Bone strength is the key factor impacting fracture risk. Assessment of bone strength from high-resolution (HR) images have largely relied on linear micro-finite element analysis (μFEA) even though failure always occurs beyond the yield point, which is outside the linear regime. Nonlinear μFEA may therefore be more informative in predicting failure behavior. However, existing nonlinear models applied to trabecular bone (TB) have largely been confined to micro-computed tomography (μCT) and, more recently, HR peripheral quantitative computed tomography (HR-pQCT) images, and typically have ignored evaluation of the post-yield behavior. The primary purpose of this work was threefold: (1) to provide an improved algorithm and program to assess TB yield as well as post-yield properties; (2) to explore the potential benefits of nonlinear μFEA beyond its linear counterpart; and (3) to assess the feasibility and practicality of performing nonlinear analysis on desktop computers on the basis of micro-magnetic resonance (μMR) images obtained in vivo in patients.
A method for nonlinear μFE modeling of TB yield as well as post-yield behavior has been designed where material nonlinearity is captured by adjusting the tissue modulus iteratively according to the tissue-level effective strain obtained from linear analysis using a computationally optimized algorithm. The software allows for images at in vivo μMRI resolution as input with retention of grayscale information. Associations between axial stiffness estimated from linear analysis and yield as well as post-yield parameters from nonlinear analysis were investigated from in vivo μMR images of the distal tibia (N = 20; ages: 58-84) and radius (N = 20; ages: 50-75).
All simulations were completed in 1 h or less for 61 strain levels using a desktop computer (dual quad-core Xeon 3.16 GHz CPUs equipped with 40 GB of RAM). Although yield stress and ultimate stress correlated strongly (R(2) > 0.95, p < 0.001) with axial stiffness, toughness correlated moderately at the distal tibia (R(2) = 0.81, p < 0.001) and only weakly at the distal radius (R(2) = 0.34, p = 0.007). Further, toughness was found to vary by up to 16% for bone of very similar axial stiffness (<2%).

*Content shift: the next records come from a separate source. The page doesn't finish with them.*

(** ** The architecture's rule *)

(** the bytes entry [i] covers: [lo] included, [hi] not; [a] is the address register *)
Definition napot_ones (a : Z) : Z := trailing_ones a 0 64.
Definition pmp_region (s : RISCVCPUState) (i : Z) : option (Z * Z) :=
  let a n := rd (csr_pmpaddr s) n in
  let m := (pmp_cfg_byte s i >> 3) .& 3 in
  if m =? 1 then Some (if i =? 0 then 0 else 4 * a (i - 1), 4 * a i)
  else if m =? 2 then Some (4 * a i, 4 * a i + 4)
  else if m =? 3 then
    let n := 2 ^ (napot_ones (a i) + 3) in
    Some (4 * a i / n * n, 4 * a i / n * n + n)
  else None.

Definition meets (r : Z * Z) (paddr size : Z) : bool := (r.1 <? paddr + size) && (paddr <? r.2).

(** the first entry that meets the access *)
Definition pmp_match (s : RISCVCPUState) (paddr size : Z) (l : list Z) : option Z :=
  List.find (fun i => match pmp_region s i with Some r => meets r paddr size | None => false end) l.

Definition pmp_allows (s : RISCVCPUState) (prv paddr size perm : Z) : bool :=
  match pmp_match s paddr size (seqZ 0 16) with
  | Some i =>
      let cfg := pmp_cfg_byte s i in
      if (prv =? PRV_M) && negb (Z.testbit cfg 7) then true else (perm .& cfg) =? perm
  | None => prv =? PRV_M
  end.

(** ** Unpacking *)

(** the active entries, in order *)
Definition pmp_entries (s : RISCVCPUState) (l : list Z) : list (pmp_addr * Z) :=
  omap (fun i => (fun e => (e, pmp_cfg_byte s i)) <$> pmp_entry s i) l.

(** the fields [unpack_pmpaddrs] reads *)
Definition same_pmp_csrs (s s' : RISCVCPUState) : Prop :=
  csr_pmpcfg s' = csr_pmpcfg s /\ csr_pmpaddr s' = csr_pmpaddr s.

Lemma pmp_entry_same s s' i : same_pmp_csrs s s' -> pmp_entry s' i = pmp_entry s i.
Proof. intros [H1 H2]. unfold pmp_entry, pmp_cfg_byte. cbv zeta. by rewrite H1, H2. Qed.
Lemma pmp_cfg_byte_same s s' i : same_pmp_csrs s s' -> pmp_cfg_byte s' i = pmp_cfg_byte s i.
Proof. intros [H1 _]. unfold pmp_cfg_byte. by rewrite H1. Qed.

Lemma pmp_entries_same s s' l : same_pmp_csrs s s' -> pmp_entries s' l = pmp_entries s l.
Proof.
  intros Hs. apply list_omap_ext, Forall2_same_length_lookup_2; [done|]. intros k x y Hx Hy.
  rewrite (pmp_entry_same s s'), (pmp_cfg_byte_same s s') by done. by simplify_eq.
Qed.

(** the unpacked list of a state *)
Definition unpacked (s : RISCVCPUState) : list (pmp_addr * Z) :=
  take (Z.to_nat (pmp_n s)) (zip (pmp s) (pmpcfg s)).

Lemma take_S_insert {A} (l : list A) n x :
  (n < length l)%nat -> take (S n) (<[n := x]> l) = take n l ++ [x].
Proof.
  intros Hn. rewrite (take_S_r _ _ x) by (by apply list_lookup_insert_eq).
  by rewrite take_insert_ge by lia.
Qed.

Lemma unpack_step_spec s i :
  wf_cpu s -> pmp_n s < 16 ->
  same_pmp_csrs s (unpack_pmp_step s i)
  /\ unpacked (unpack_pmp_step s i) = unpacked s ++ pmp_entries s [i].
Proof.
  intros Hs Hn. pose proof (wf_pmp_n _ Hs) as Hn'. destruct (wf_pmp _ Hs) as [Hl _], (wf_pmpcfg _ Hs) as [Hl' _].
  unfold unpack_pmp_step, pmp_entries. cbn [omap list_omap]. destruct (pmp_entry s i) as [e|]; simpl.
  - split; [done|]. unfold unpacked. simpl. unfold wr.
    rewrite <- insert_zip_with. replace (Z.to_nat (pmp_n s + 1)) with (S (Z.to_nat (pmp_n s))) by lia.
    apply take_S_insert. rewrite length_zip_with. lia.
  - split; [done|]. by rewrite app_nil_r.
Qed.

Lemma unpack_fold_spec l s :
  wf_cpu s -> pmp_n s + Z.of_nat (length l) <= 16 ->
  let s' := foldl unpack_pmp_step s l in
  same_pmp_csrs s s' /\ unpacked s' = unpacked s ++ pmp_entries s l.
Proof.
  revert s. induction l as [|i l IH]; intros s Hs Hn; cbn [foldl length] in *.
  { split; [done|]. by rewrite app_nil_r. }
  destruct (unpack_step_spec s i Hs ltac:(lia)) as [Hsame Hu].
  destruct (unpack_pmp_step_wf s i Hs ltac:(lia)) as [Hs' Hn'].
  destruct (IH (unpack_pmp_step s i) Hs' ltac:(lia)) as [[H1 H2] H3]. split.
  - destruct Hsame. split; congruence.
  - rewrite H3, Hu, (pmp_entries_same s (unpack_pmp_step s i)), <- app_assoc by done. f_equal.
    unfold pmp_entries. cbn [omap list_omap]. by destruct (_ <$> _).
Qed.

Lemma unpacked_flush s : unpacked (tlb_flush_all s) = unpacked s.
Proof. reflexivity. Qed.

Lemma unpack_spec s :
  wf_cpu s -> unpacked (unpack_pmpaddrs s) = pmp_entries s (seqZ 0 16).
Proof.
  intros Hs. unfold unpack_pmpaddrs. cbv zeta.
  destruct (unpack_fold_spec (seqZ 0 16) (with_pmp_n 0 s)) as [_ Hu].
  { apply wf_with_pmp_n; [lia|done]. }
  { done. }
  rewrite unpacked_flush, Hu, (pmp_entries_same s (with_pmp_n 0 s)) by (split; reflexivity).
  change (unpacked (with_pmp_n 0 s)) with (@nil (pmp_addr * Z)). apply app_nil_l.
Qed.

(** ** Scanning *)

Definition hit (paddr size : Z) (x : pmp_addr * Z) : bool :=
  (lo x.1 <=? u64 (paddr + size - 1)) && (paddr <? hi x.1).

Definition decide_entry (prv perm : Z) (x : option (pmp_addr * Z)) : bool :=
  match x with
  | Some (_, cfg) => if (prv <? PRV_M) || tst (cfg .& PMPCFG_L) then (perm .& cfg) =? perm else true
  | None => prv =? PRV_M
  end.

Lemma unpacked_lookup s i :
  wf_cpu s -> (i < Z.to_nat (pmp_n s))%nat ->
  unpacked s !! i = Some (pmp s !!! i, rd (pmpcfg s) (Z.of_nat i)).
Proof.
  intros Hs Hi. pose proof (wf_pmp_n _ Hs). destruct (wf_pmp _ Hs) as [Hl _], (wf_pmpcfg _ Hs) as [Hl' _].
  unfold unpacked. rewrite lookup_take by done. rewrite decide_True by done.
  rewrite lookup_zip_with, rd_lookup, Nat2Z.id.
  destruct (lookup_lt_is_Some_2 (pmp s) i) as [x Hx]; [lia|].
  destruct (lookup_lt_is_Some_2 (pmpcfg s) i) as [y Hy]; [lia|].
  by rewrite (list_lookup_total_correct _ _ _ Hx), Hx, Hy.
Qed.

Lemma pmp_scan_spec s prv paddr size perm n i :
  wf_cpu s -> (i + n = Z.to_nat (pmp_n s))%nat ->
  pmp_scan s prv paddr size perm (Z.of_nat i) n
  = decide_entry prv perm (List.find (hit paddr size) (drop i (unpacked s))).
Proof.
  intros Hs. revert i. induction n as [|n IH]; intros i Hi; cbn [pmp_scan].
  - rewrite drop_ge; [done|]. unfold unpacked. rewrite length_take. lia.
  - rewrite (drop_S _ _ i (unpacked_lookup s i Hs ltac:(lia))). cbn [List.find]. unfold hit at 1. simpl fst.
    rewrite Nat2Z.id. destruct (_ && _); [done|].
    replace (Z.of_nat i + 1) with (Z.of_nat (S i)) by lia. apply IH. lia.
Qed.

The work demonstrates the practicality of nonlinear μFE simulations at in vivo μMRI resolution, as well as its potential for providing additional information beyond that obtainable from linear analysis. The data suggest that a direct assessment of toughness may provide information not captured by stiffness.
骨强度是影响骨折风险的关键因素。即使在屈服点之外发生失效,即超出线性范围,也主要依赖于高分辨率(HR)图像的线性微有限元分析(μFEA)来评估骨强度。因此,非线性 μFEA 可能更有助于预测失效行为。然而,应用于小梁骨(TB)的现有非线性模型主要局限于微计算机断层扫描(μCT)和最近的 HR 外周定量计算机断层扫描(HR-pQCT)图像,并且通常忽略了对屈服后行为的评估。这项工作的主要目的有三个:(1)提供一种改进的算法和程序来评估 TB 的屈服以及屈服后的性能;(2)探索非线性 μFEA 相对于其线性对应物的潜在优势;(3)评估基于从患者体内获得的微观磁共振(μMR)图像在台式计算机上进行非线性分析的可行性和实用性。

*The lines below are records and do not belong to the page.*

(* ===== verification/Uart.v ===== *)
(** * The serial ports (dw_apb_uart.cpp, riscv_machine.cpp)

    The Synopsys-style UART and the SiFive UART.  The character device behind
    them and the interrupt line are function pointers the code is given: the
    class [UartEnv] on the environment [E] they act on.  A register access that
    fails an assertion is [None]; the debug output is left out, and with it the
    static variables that only it reads. *)

From S2P Require Import Prelude.

(** ** The DW APB UART *)

Record DW_apb_uart_state := mkUart {
  rx_fifo : list Z;
  rx_fifo_len : Z;
  last_irq_level : Z;
  div_latch : Z;
  rhr : Z;
  ier : Z;
  isr : Z;
  fcr : Z;
  lcr : Z;
  mcr : Z;
  lsr : Z;
  msr : Z;
  spr : Z
}.

Definition set_last_irq_level v s :=
  mkUart (rx_fifo s) (rx_fifo_len s) v (div_latch s) (rhr s) (ier s) (isr s) (fcr s) (lcr s) (mcr s) (lsr s) (msr s) (spr s).
Definition set_div_latch v s :=
  mkUart (rx_fifo s) (rx_fifo_len s) (last_irq_level s) v (rhr s) (ier s) (isr s) (fcr s) (lcr s) (mcr s) (lsr s) (msr s) (spr s).
Definition set_rhr v s :=
  mkUart (rx_fifo s) (rx_fifo_len s) (last_irq_level s) (div_latch s) v (ier s) (isr s) (fcr s) (lcr s) (mcr s) (lsr s) (msr s) (spr s).
Definition set_ier v s :=
  mkUart (rx_fifo s) (rx_fifo_len s) (last_irq_level s) (div_latch s) (rhr s) v (isr s) (fcr s) (lcr s) (mcr s) (lsr s) (msr s) (spr s).
Definition set_isr v s :=
  mkUart (rx_fifo s) (rx_fifo_len s) (last_irq_level s) (div_latch s) (rhr s) (ier s) v (fcr s) (lcr s) (mcr s) (lsr s) (msr s) (spr s).
Definition set_lcr v s :=
  mkUart (rx_fifo s) (rx_fifo_len s) (last_irq_level s) (div_latch s) (rhr s) (ier s) (isr s) (fcr s) v (mcr s) (lsr s) (msr s) (spr s).
Definition set_mcr v s :=
  mkUart (rx_fifo s) (rx_fifo_len s) (last_irq_level s) (div_latch s) (rhr s) (ier s) (isr s) (fcr s) (lcr s) v (lsr s) (msr s) (spr s).
Definition set_lsr v s :=
  mkUart (rx_fifo s) (rx_fifo_len s) (last_irq_level s) (div_latch s) (rhr s) (ier s) (isr s) (fcr s) (lcr s) (mcr s) v (msr s) (spr s).
Definition set_msr v s :=
  mkUart (rx_fifo s) (rx_fifo_len s) (last_irq_level s) (div_latch s) (rhr s) (ier s) (isr s) (fcr s) (lcr s) (mcr s) (lsr s) v (spr s).
Definition set_spr v s :=
  mkUart (rx_fifo s) (rx_fifo_len s) (last_irq_level s) (div_latch s) (rhr s) (ier s) (isr s) (fcr s) (lcr s) (mcr s) (lsr s) (msr s) v.

(** [calloc]: every register is 0 after creation *)
Definition uart_init : DW_apb_uart_state := mkUart (replicate 8 0) 0 0 0 0 0 0 0 0 0 0 0 0.

Definition FEATURE_THRE_MODE_USER : bool := true.
Definition FEATURE_LSR_STATUS_CLEAR : Z := 0.
Definition uart_reg_rhr : Z := 0.
Definition uart_reg_ier : Z := 1.
Definition uart_reg_isr : Z := 2.
Definition uart_reg_lcr : Z := 3.
Definition uart_reg_mcr : Z := 4.
Definition uart_reg_lsr : Z := 5.
Definition uart_reg_msr : Z := 6.
Definition uart_reg_spr : Z := 7.

(** [cs->read_data(opaque, &byte, 1)] with the byte's old value: the count and
    the byte after the call; [cs->write_data]; [set_irq(s->irq, level)]. *)
Class UartEnv (E : Type) := {
  read_data : Z -> E -> Z * Z * E;
  write_data : Z -> E -> E;
  set_irq : Z -> E -> E
}.

(** divisor latch access bit *)
Definition dlab (s : DW_apb_uart_state) : bool := tst (lcr s .& (1 << 7)).

(** the interrupt identification of the highest-priority pending source *)
Definition isr_nibble (s : DW_apb_uart_state) : Z :=
  if tst (ier s .& 4) && tst (lsr s .& 30) then 6
  else if tst (ier s .& 1) && tst (lsr s .& 1) then 4
  else if tst (ier s .& 2) && tst (lsr s .& 32) then 2
  else if tst (ier s .& 8) && negb ((msr s .& 15) =? 15) then 0
  else 1.

Section Uart.
Context {E : Type} {env : UartEnv E}.

(** the registers and the environment *)
Definition Dev : Type := DW_apb_uart_state * E.
Definition upd (f : DW_apb_uart_state -> DW_apb_uart_state) (d : Dev) : Dev := (f d.1, d.2).

Definition update_isr (d : Dev) : Dev :=
  let d := upd (fun s => set_isr (u8 ((isr s .& 0xF0) + isr_nibble s)) s) d in
  let irq_level := b2z (negb (tst (isr d.1 .& 1))) in
  if negb (last_irq_level d.1 =? irq_level) then
    (set_last_irq_level irq_level d.1, set_irq irq_level d.2)
  else d.

Definition dw_apb_uart_poll (d : Dev) : Dev :=
  if negb (tst (lsr d.1 .& 1)) then
    let '(ret, c, e) := read_data (rhr d.1) d.2 in
    let s := set_rhr c d.1 in
    update_isr (set_lsr (lsr s .| b2z (negb (ret =? 0))) s, e)
  else d.

Definition read_rhr (d : Dev) : Z * Dev :=
  if dlab d.1 then (div_latch d.1 .& 255, d)
  else
    let res := rhr d.1 in
    let d := upd (fun s => set_lsr (lsr s .& ~~ (1 << 0)) s) d in
    let d := if FEATURE_LSR_STATUS_CLEAR =? 0 then upd (fun s => set_lsr (lsr s .& ~~ 30) s) d else d in
    (res, update_isr d).

Definition write_thr (val : Z) (d : Dev) : Dev :=
  if dlab d.1 then upd (fun s => set_div_latch (u16 ((div_latch s .& ~~ 255) + val)) s) d
  else
    let d := (d.1, write_data val d.2) in
    let d := upd (fun s => set_lsr (lsr s .& ~~ ((1 << 5) .| (1 << 6))) s) d in
    dw_apb_uart_poll (update_isr d).

Definition read_ier (d : Dev) : Z * Dev :=
  if dlab d.1 then (u8 (div_latch d.1 >> 8), d) else (ier d.1, d).

Definition write_ier (val : Z) (d : Dev) : Dev :=
  if dlab d.1 then upd (fun s => set_div_latch (u16 ((div_latch s .& 255) + val * 256)) s) d
  else update_isr (upd (set_ier (val .& (if FEATURE_THRE_MODE_USER then 0xFF else 0x7F))) d).

Definition read_isr (d : Dev) : Z * Dev := (isr d.1, d).
Definition write_fcr (val : Z) (d : Dev) : Dev := d.
Definition read_lcr (d : Dev) : Z * Dev := (lcr d.1, d).
Definition write_lcr (val : Z) (d : Dev) : Dev := upd (set_lcr val) d.
Definition read_mcr (d : Dev) : Z * Dev := (mcr d.1, d).
Definition write_mcr (val : Z) (d : Dev) : Dev := upd (set_mcr val) d.

Definition read_lsr (d : Dev) : Z * Dev :=
  let d := upd (fun s => set_lsr (lsr s .| ((1 << 6) .| (1 << 5))) s) d in
  let d := upd (fun s =>
    set_lsr (lsr s .& ~~ ((1 << 1) .| (1 << 2) .| (1 << 3) .| (1 << 4) .| (1 << 7))) s) d in
  let d := update_isr (dw_apb_uart_poll d) in
  (lsr d.1, d).

Definition read_msr (d : Dev) : Z * Dev :=
  let res := msr d.1 in
  (res, update_isr (upd (fun s => set_msr (msr s .& ~~ 15) s) d)).

Definition read_spr (d : Dev) : Z * Dev := (spr d.1, d).
Definition write_spr (val : Z) (d : Dev) : Dev := upd (set_spr val) d.

(** the two assertions on the offset *)
Definition uart_offset_ok (offset : Z) : bool := (offset mod 4 =? 0) && (offset <? 256).

Definition dw_apb_uart_read (offset : Z) (d : Dev) : option (Z * Dev) :=
  if negb (uart_offset_ok offset) then None
  else
    let r := offset / 4 in
    Some (
      if r =? uart_reg_rhr then read_rhr d
      else if r =? uart_reg_ier then read_ier d
      else if r =? uart_reg_isr then read_isr d
      else if r =? uart_reg_lcr then read_lcr d
      else if r =? uart_reg_mcr then read_mcr d
      else if r =? uart_reg_lsr then read_lsr d
      else if r =? uart_reg_msr then read_msr d
      else if r =? uart_reg_spr then read_spr d
      else (0, d)).

Definition dw_apb_uart_write (offset val : Z) (d : Dev) : option Dev :=
  let val := val .& 255 in
  if negb (uart_offset_ok offset) then None
  else
    let r := offset / 4 in
    Some (
      if r =? uart_reg_rhr then write_thr val d
      else if r =? uart_reg_ier then write_ier val d
      else if r =? uart_reg_isr then write_fcr val d
      else if r =? uart_reg_lcr then write_lcr val d
      else if r =? uart_reg_mcr then write_mcr val d
      else if r =? uart_reg_spr then write_spr val d
      else d).

(** ** The SiFive UART *)

Record SiFiveUARTState := mkSiFive {
  sf_rx_fifo_len : Z;
  sf_ie : Z;
  sf_txctrl : Z;
  sf_rxctrl : Z;
  sf_div : Z
}.
Definition sifive_init : SiFiveUARTState := mkSiFive 0 0 0 0 0.

Definition SIFIVE_UART_TXFIFO : Z := 0.
Definition SIFIVE_UART_RXFIFO : Z := 4.
Definition SIFIVE_UART_TXCTRL : Z := 8.
Definition SIFIVE_UART_RXCTRL : Z := 12.
Definition SIFIVE_UART_IE : Z := 16.
Definition SIFIVE_UART_IP : Z := 20.
Definition SIFIVE_UART_DIV : Z := 24.
Definition SIFIVE_UART_IP_RXWM : Z := 2.

(** [garbage] is the unset local byte the read is given; it is not returned
    unless the device reports that it wrote it *)
Definition uart_read (offset garbage : Z) (s : SiFiveUARTState) (e : E) : Z * E :=
  if offset =? SIFIVE_UART_RXFIFO then
    let '(ret, r, e) := read_data garbage e in
    (if negb (ret =? 0) then r else 0x80000000, e)
  else if offset =? SIFIVE_UART_TXFIFO then (0, e)
  else if offset =? SIFIVE_UART_IE then (sf_ie s, e)
  else if offset =? SIFIVE_UART_IP then (if negb (sf_rx_fifo_len s =? 0) then SIFIVE_UART_IP_RXWM else 0, e)
  else if offset =? SIFIVE_UART_TXCTRL then (sf_txctrl s, e)
  else if offset =? SIFIVE_UART_RXCTRL then (sf_rxctrl s, e)
  else if offset =? SIFIVE_UART_DIV then (sf_div s, e)
  else (0, e).

(** [uart_update_irq] only prints a message *)
Definition uart_write (offset val : Z) (s : SiFiveUARTState) (e : E) : SiFiveUARTState * E :=
  if offset =? SIFIVE_UART_TXFIFO then (s, write_data (u8 val) e)
  else if offset =? SIFIVE_UART_IE then (mkSiFive (sf_rx_fifo_len s) val (sf_txctrl s) (sf_rxctrl s) (sf_div s), e)
  else if offset =? SIFIVE_UART_TXCTRL then (mkSiFive (sf_rx_fifo_len s) (sf_ie s) val (sf_rxctrl s) (sf_div s), e)
  else if offset =? SIFIVE_UART_RXCTRL then (mkSiFive (sf_rx_fifo_len s) (sf_ie s) (sf_txctrl s) val (sf_div s), e)
  else if offset =? SIFIVE_UART_DIV then (mkSiFive (sf_rx_fifo_len s) (sf_ie s) (sf_txctrl s) (sf_rxctrl s) val, e)
  else (s, e).

End Uart.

设计了一种用于 TB 屈服以及屈服后行为的非线性 μFE 建模方法,其中通过根据线性分析中根据组织水平有效应变迭代调整组织模量来捕获材料非线性,该线性分析使用计算优化的算法。该软件允许以体内 μMRI 分辨率的图像作为输入,同时保留灰度信息。从远端胫骨(N=20;年龄:58-84)和桡骨(N=20;年龄:50-75)的体内 μMR 图像中研究了从线性分析估计的轴向刚度与非线性分析中的屈服和屈服后参数之间的相关性。

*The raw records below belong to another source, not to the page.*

Lemma update_isr_synced d : tracked d -> synced (update_isr d).
Proof.
  intros Ht. unfold update_isr. cbv zeta. cbn [fst snd upd].
  set (s1 := set_isr _ d.1).
  assert (isr_nibble s1 = isr_nibble d.1 /\ uart_pending s1 = uart_pending d.1) as [Hn Hp] by done.
  pose proof (isr_nibble_range d.1).
  assert (negb (tst (isr s1 .& 1)) = uart_pending d.1) as Hl.
  { unfold s1. cbn [set_isr isr]. rewrite isr_bit0 by lia. apply isr_nibble_pending. }
  assert (isr s1 .& 0xF = isr_nibble d.1) as Hi by (apply isr_low; lia).
  rewrite Hl. unfold tracked in Ht. destruct (Z.eqb_spec (last_irq_level s1) (b2z (uart_pending d.1))) as [Hq|Hq]; simpl.
  - unfold synced, upd. cbn [fst snd]. fold s1. by rewrite Ht, Hp, Hi.
  - unfold synced. simpl. by rewrite set_irq_line.
Qed.

Lemma tracked_upd f d : last_irq_level (f d.1) = last_irq_level d.1 -> tracked d -> tracked (upd f d).
Proof. unfold tracked. simpl. by intros ->. Qed.

Lemma poll_tracked d : tracked d -> tracked (dw_apb_uart_poll d).
Proof.
  intros Ht. unfold dw_apb_uart_poll. destruct (negb _); [|done].
  pose proof (read_data_line (rhr d.1) d.2) as Hl. destruct (read_data _ _) as [[ret c] e].
  cbv zeta. apply synced_tracked, update_isr_synced. unfold tracked. simpl. by rewrite <- Ht, <- Hl.
Qed.

Lemma poll_synced d : synced d -> synced (dw_apb_uart_poll d).
Proof.
  intros Hs. pose proof (synced_tracked _ Hs) as Ht. unfold dw_apb_uart_poll. destruct (negb _); [|done].
  pose proof (read_data_line (rhr d.1) d.2) as Hl. destruct (read_data _ _) as [[ret c] e].
  cbv zeta. apply update_isr_synced. unfold tracked. simpl. by rewrite <- Ht, <- Hl.
Qed.

(** the accesses that recompute the line *)
Lemma read_lsr_synced d : tracked d -> synced (read_lsr d).2.
Proof. intros Ht. unfold read_lsr. cbn [snd]. by apply update_isr_synced, poll_tracked. Qed.

Lemma do_access_tracked a d v d' : do_access a d = Some (v, d') -> tracked d -> tracked d'.
Proof.
  intros Ha Ht. pose proof update_isr_synced. pose proof synced_tracked.
  revert Ha. apply (do_access_cases (fun r => r = Some (v, d') -> tracked d')); try done; try by intros [= <- <-].
  - unfold read_rhr. case_match; intros [= <- <-]; auto.
  - unfold read_ier. case_match; by intros [= <- <-].
  - intros [= <- <-]. apply synced_tracked. by apply read_lsr_synced.
  - intros [= <- <-]. auto.
  - intros b _. unfold write_thr, write_ier. split_and!; intros [= <- <-]; try done.
    + case_match; [done|]. apply poll_tracked, synced_tracked, update_isr_synced. unfold tracked. simpl.
      by rewrite write_data_line.
    + case_match; auto.
Qed.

使用台式计算机(配备 40GB 内存的双四核 Xeon 3.16GHz CPU)在 61 个应变水平下,所有模拟在 1 小时或更短时间内完成。尽管屈服应力和极限应力与轴向刚度高度相关(R²>0.95,p<0.001),但韧性在远端胫骨处中度相关(R²=0.81,p<0.001),在远端桡骨处仅弱相关(R²=0.34,p=0.007)。此外,对于轴向刚度非常相似(<2%)的骨,韧性可变化高达 16%。
这项工作证明了在体内 μMRI 分辨率下进行非线性 μFE 模拟的实用性,以及它提供线性分析之外的潜在信息的能力。数据表明,韧性的直接评估可能提供刚度无法捕捉的信息。